*** EXTRACTED INFORMATION ***

(* ===== verification/AnthropicPrice.v ===== *)
(** The price of one usage record from the recorded table
    ([src/api/internal/anthropicprice]).  Token counts are 64-bit, a cost is an
    exact number of nanodollars. *)

From Stdlib Require Import SpecFloat.
From S2P Require Import Prelude GoText GoStrings GoFloat.

Local Open Scope Z_scope.

Module AnthropicPrice.

Definition standardServiceTier : string := "standard".
Definition standardSpeed : string := "standard".
Definition standardInferenceGeo : string := "global".
Definition unavailableInferenceGeo : string := "not_available".

Record rates := mkRates {
  input : Z; cacheRead : Z; cacheWrite5m : Z; cacheWrite1h : Z; output : Z;
  predatesInferenceGeo : bool; basePromptLimit : Z;
}.
Definition table : list (string * rates) := [
  ("claude-fable-5-1", mkRates 10000 250 12500 20000 50000 false 0);
  ("claude-opus-5-5", mkRates 4000 200 5000 8000 20000 false 0);
  ("claude-opus-5", mkRates 5000 500 6250 10000 25000 false 0);
  ("claude-opus-4-8", mkRates 5000 500 6250 10000 25000 false 0);
  ("claude-sonnet-5-5", mkRates 2000 100 2500 4000 10000 false 0);
  ("claude-haiku-5-5", mkRates 100 10 125 200 500 false 100000);
  ("claude-haiku-4-5-20251001", mkRates 1000 100 1250 2000 5000 true 0);
  ("claude-haiku-4-5", mkRates 1000 100 1250 2000 5000 true 0)].
Definition lookupRates (model : string) : option rates :=
  snd <$> List.find (λ e, (e.1 =?s model)%go) table.

Record Usage := mkUsage {
  Model : string; InputTokens : Z; CacheReadInputTokens : Z; CacheCreationInputTokens : Z;
  CacheCreation5mTokens : option Z; CacheCreation1hTokens : option Z; OutputTokens : Z;
  ServiceTier : string; Speed : string; InferenceGeo : string;
}.

Fixpoint promptWithin (remaining : Z) (counts : list Z) : bool :=
  match counts with
  | [] => true
  | n :: counts' => if remaining <? n then false else promptWithin (Go.wrap64 (remaining - n)) counts'
  end.

Definition costOf (u : Usage) (r : rates) (w5m w1h : Z) : Z :=
  InputTokens u * input r + CacheReadInputTokens u * cacheRead r + w5m * cacheWrite5m r
  + w1h * cacheWrite1h r + OutputTokens u * output r.

(** The cache writes by their two rates: a split must account for the total. *)
Definition writeSplit (w5 w1 : option Z) (total : Z) : option (Z * Z) :=
  if bool_decide (is_Some w5) || bool_decide (is_Some w1) then
    let w5m := default 0 w5 in
    let w1h := default 0 w1 in
    if (w5m <? 0) || (w1h <? 0) || negb (Go.wrap64 (w5m + w1h) =? total) then None else Some (w5m, w1h)
  else if 0 <? total then None else Some (0, 0).

(** The cost in nanodollars; [None] is [ok == false]. *)
Definition Price (u : Usage) : option Z :=
  match lookupRates (Model u) with
  | None => None
  | Some r =>
    if negb (ServiceTier u =?s EmptyString)%go && negb (ServiceTier u =?s standardServiceTier)%go then None else
    if negb (Speed u =?s EmptyString)%go && negb (Speed u =?s standardSpeed)%go then None else
    let geoStandard := (InferenceGeo u =?s EmptyString)%go || (InferenceGeo u =?s standardInferenceGeo)%go
                       || ((InferenceGeo u =?s unavailableInferenceGeo)%go && predatesInferenceGeo r) in
    if negb geoStandard then None else
    if (InputTokens u <? 0) || (CacheReadInputTokens u <? 0) || (CacheCreationInputTokens u <? 0) || (OutputTokens u <? 0)
    then None else
    if (0 <? basePromptLimit r)
       && negb (promptWithin (basePromptLimit r) [InputTokens u; CacheReadInputTokens u; CacheCreationInputTokens u])
    then None else
    '(w5m, w1h) ← writeSplit (CacheCreation5mTokens u) (CacheCreation1hTokens u) (CacheCreationInputTokens u);
    Some (costOf u r w5m w1h)
  end.

(** [Cost.USD]: a division in a [big.Float] of at least 64 bits, then the
    conversion to [float64]. *)
Definition USD (nano : Z) : GoFloat.float64 :=
  match nano with
  | Zpos m =>
    let prec := Z.max 64 (Z.pos (digits2_pos m)) in
    let emax := 2 ^ 40 in
    let '(q, e, l) := SFdiv_core_binary prec emax (Zpos m) 0 1000000000 0 in
    match binary_round_aux prec emax false q e l with
    | S754_finite s m' e' => binary_round 53 1024 s m' e'
    | x => x
    end
  | _ => S754_zero false
  end.

(** * What is priced *)
Definition int64 (z : Z) : Prop := - 2 ^ 63 <= z < 2 ^ 63.
Record inRange (u : Usage) : Prop := mkInRange {
  ir_in : int64 (InputTokens u); ir_read : int64 (CacheReadInputTokens u); ir_create : int64 (CacheCreationInputTokens u);
  ir_out : int64 (OutputTokens u); ir_5m : int64 (default 0 (CacheCreation5mTokens u));
  ir_1h : int64 (default 0 (CacheCreation1hTokens u)); }.

(** The conditions under which the table's rates are the price: the model has a
    row, nothing asks for another tariff, the counts are no negative numbers, the
    prompt is within the row's limit and the cache writes are accounted for. *)
Record priced (u : Usage) (r : rates) (w5m w1h : Z) : Prop := mkPriced {
  pr_row : (Model u, r) ∈ table;
  pr_tier : ServiceTier u = EmptyString ∨ ServiceTier u = standardServiceTier;
  pr_speed : Speed u = EmptyString ∨ Speed u = standardSpeed;
  pr_geo : InferenceGeo u = EmptyString ∨ InferenceGeo u = standardInferenceGeo
           ∨ InferenceGeo u = unavailableInferenceGeo ∧ predatesInferenceGeo r = true;
  pr_nonneg : 0 <= InputTokens u ∧ 0 <= CacheReadInputTokens u ∧ 0 <= CacheCreationInputTokens u ∧ 0 <= OutputTokens u;
  pr_limit : basePromptLimit r > 0 → InputTokens u + CacheReadInputTokens u + CacheCreationInputTokens u <= basePromptLimit r;
  pr_split : w5m = default 0 (CacheCreation5mTokens u) ∧ w1h = default 0 (CacheCreation1hTokens u) ∧
             0 <= w5m ∧ 0 <= w1h ∧ w5m + w1h = CacheCreationInputTokens u;
}.

Lemma lookupRates_spec m r : lookupRates m = Some r ↔ (m, r) ∈ table.
Proof.
  rewrite /lookupRates. split.
  - destruct (List.find _ _) as [[k x]|] eqn:E; [|done]. intros [= <-]. apply find_some in E as [Hin He].
    apply String.eqb_eq in He. simpl in He. subst. by apply list_elem_of_In.
  - rewrite /table. rewrite !elem_of_cons elem_of_nil. intros H. repeat destruct H as [[= -> ->]|H]; done.
Qed.

Lemma table_limits m r : (m, r) ∈ table → 0 <= basePromptLimit r < 2 ^ 62.
Proof. rewrite /table !elem_of_cons elem_of_nil. intros H. repeat destruct H as [[= -> ->]|H]; done. Qed.

Lemma promptWithin_spec limit l : 0 <= limit < 2 ^ 63 → Forall (λ n, 0 <= n) l →
  promptWithin limit l = true ↔ foldr Z.add 0 l <= limit.
Proof.
  intros Hl Hn. revert limit Hl. induction Hn as [|n l Hn Hl0 IH]; intros limit Hl; simpl; [split; [lia|done]|].
  assert (0 <= foldr Z.add 0 l) by (clear -Hl0; induction Hl0; simpl; lia).
  destruct (limit <? n) eqn:E; [split; [done|lia]|].
  assert (Go.wrap64 (limit - n) = limit - n) as ->.
  { rewrite /Go.wrap64. rewrite Z.mod_small; lia. }
  rewrite IH; lia.
Qed.

Lemma wrap_sum a b c : int64 a → int64 b → int64 c → 0 <= a → 0 <= b → 0 <= c → Go.wrap64 (a + b) = c ↔ a + b = c.
Proof.
  rewrite /int64 /Go.wrap64. intros. split; [|intros ->; rewrite Z.mod_small; lia].
  destruct (Z_lt_ge_dec (a + b) (2 ^ 63)); [rewrite Z.mod_small; lia|].
  intros E. rewrite (Z.mod_eq _ (2 ^ 64)) in E; [done|]. lia.
Qed.

Lemma guardN_Some {A} (b : bool) (x : option A) a : (if b then None else x) = Some a ↔ b = false ∧ x = Some a.
Proof. destruct b; naive_solver. Qed.

Lemma writeSplit_spec w5 w1 total a b : int64 (default 0 w5) → int64 (default 0 w1) → int64 total → 0 <= total →
  writeSplit w5 w1 total = Some (a, b) ↔ a = default 0 w5 ∧ b = default 0 w1 ∧ 0 <= a ∧ 0 <= b ∧ a + b = total.
Proof.
  intros H5 H1 Ht H0. rewrite /writeSplit. destruct (bool_decide _ || bool_decide _) eqn:E.
  - rewrite guardN_Some !orb_false_iff !Z.ltb_ge negb_false_iff Z.eqb_eq. split.
    + intros [[[? ?] Hw] [= <- <-]]. split_and!; [done..|by apply wrap_sum].
    + intros (-> & -> & ? & ? & Hs). split; [|done]. split; [done|]. by apply wrap_sum.
  - apply orb_false_iff in E as [->%bool_decide_eq_false%eq_None_not_Some ->%bool_decide_eq_false%eq_None_not_Some].
    rewrite guardN_Some Z.ltb_ge /=. split; [intros [? [= <- <-]]; lia|]. intros (-> & -> & _ & _ & <-). split; [lia|done].
Qed.

(** A record is priced exactly under those conditions, and then its price is the
    sum of its counts times the rates; no 64-bit overflow in the checks makes a
    record of absurd counts look consistent. *)
Theorem Price_exact u c : inRange u →
  Price u = Some c ↔
  ∃ r w5m w1h, priced u r w5m w1h ∧
    c = InputTokens u * input r + CacheReadInputTokens u * cacheRead r + w5m * cacheWrite5m r
        + w1h * cacheWrite1h r + OutputTokens u * output r.
Proof.
  intros Hr. destruct Hr as [R1 R2 R3 R4 R5 R6]. rewrite /Price. destruct (lookupRates (Model u)) as [r|] eqn:El.
  2:{ split; [done|]. intros (r & w5 & w1 & [Hrow _ _ _ _ _ _] & _). apply lookupRates_spec in Hrow. congruence. }
  pose proof (table_limits _ _ (proj1 (lookupRates_spec _ _) El)) as Hlim.
  rewrite !guardN_Some !andb_false_iff !orb_false_iff !negb_false_iff !orb_true_iff !andb_true_iff !String.eqb_eq !Z.ltb_ge.
  split.
  - intros (Ht & Hs & Hg & Hn & Hp & ([w5 w1] & Hc & [= <-])%bind_Some). apply writeSplit_spec in Hc; [|done..|tauto].
    exists r, w5, w1. split; [|done]. apply lookupRates_spec in El. split; try done; [tauto|tauto| ].
    intros ?. destruct Hp as [?|Hp]; [lia|]. apply promptWithin_spec in Hp; [simpl in Hp; lia|lia|]. repeat constructor; tauto.
  - intros (r' & w5 & w1 & [Hrow Ht Hs Hg Hn Hp (-> & -> & A & B & C)] & ->). apply lookupRates_spec in Hrow.
    assert (r' = r) as -> by congruence. split_and!; try tauto.
    + destruct (Z_le_gt_dec (basePromptLimit r) 0); [by left|]. right. apply promptWithin_spec; [lia|repeat constructor; tauto|simpl; lia].
    + apply bind_Some. eexists (_, _). split; [apply writeSplit_spec; [done..|tauto|done]|done].
Qed.

Module Example.
Definition usage : Usage := mkUsage "claude-haiku-5-5" 60000 20000 20000 (Some 20000) None 1000 "standard" EmptyString "global".

Lemma Price_exact_witness : inRange usage ∧ Price usage = Some 9200000 ∧
  ∃ r w5m w1h, priced usage r w5m w1h ∧
    9200000 = InputTokens usage * input r + CacheReadInputTokens usage * cacheRead r + w5m * cacheWrite5m r
        + w1h * cacheWrite1h r + OutputTokens usage * output r.
Proof.
  assert (inRange usage) as H by (split; vm_compute; split; (congruence || reflexivity)).
  assert (Price usage = Some 9200000) as Hp by (vm_compute; reflexivity).
  split; [exact H|]. split; [exact Hp|]. apply (proj1 (Price_exact usage 9200000 H)). exact Hp.
Defined.
(** One token more and the request is in the tier that is not recorded. *)
Example over_limit : Price (mkUsage "claude-haiku-5-5" 60001 20000 20000 (Some 20000) None 1000 "standard" EmptyString "global") = None.
Proof. vm_compute. reflexivity. Qed.
Example USD_exact : USD 250000000 = S754_finite false 4503599627370496 (-54).
Proof. vm_compute. reflexivity. Qed.
End Example.

End AnthropicPrice.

*** End of EXTRACTED INFORMATION ***

--- EXERCISE BRIEF ---
Could you restate word for word the lines above, from the one that contains "assert (0 <= foldr" through the one that contains "rewrite /int64 /Go.wrap64.", and no others?

--- SOLUTION FOR THIS TASK ---
  assert (0 <= foldr Z.add 0 l) by (clear -Hl0; induction Hl0; simpl; lia).
  destruct (limit <? n) eqn:E; [split; [done|lia]|].
  assert (Go.wrap64 (limit - n) = limit - n) as ->.
  { rewrite /Go.wrap64. rewrite Z.mod_small; lia. }
  rewrite IH; lia.
Qed.

Lemma wrap_sum a b c : int64 a → int64 b → int64 c → 0 <= a → 0 <= b → 0 <= c → Go.wrap64 (a + b) = c ↔ a + b = c.
Proof.
  rewrite /int64 /Go.wrap64. intros. split; [|intros ->; rewrite Z.mod_small; lia].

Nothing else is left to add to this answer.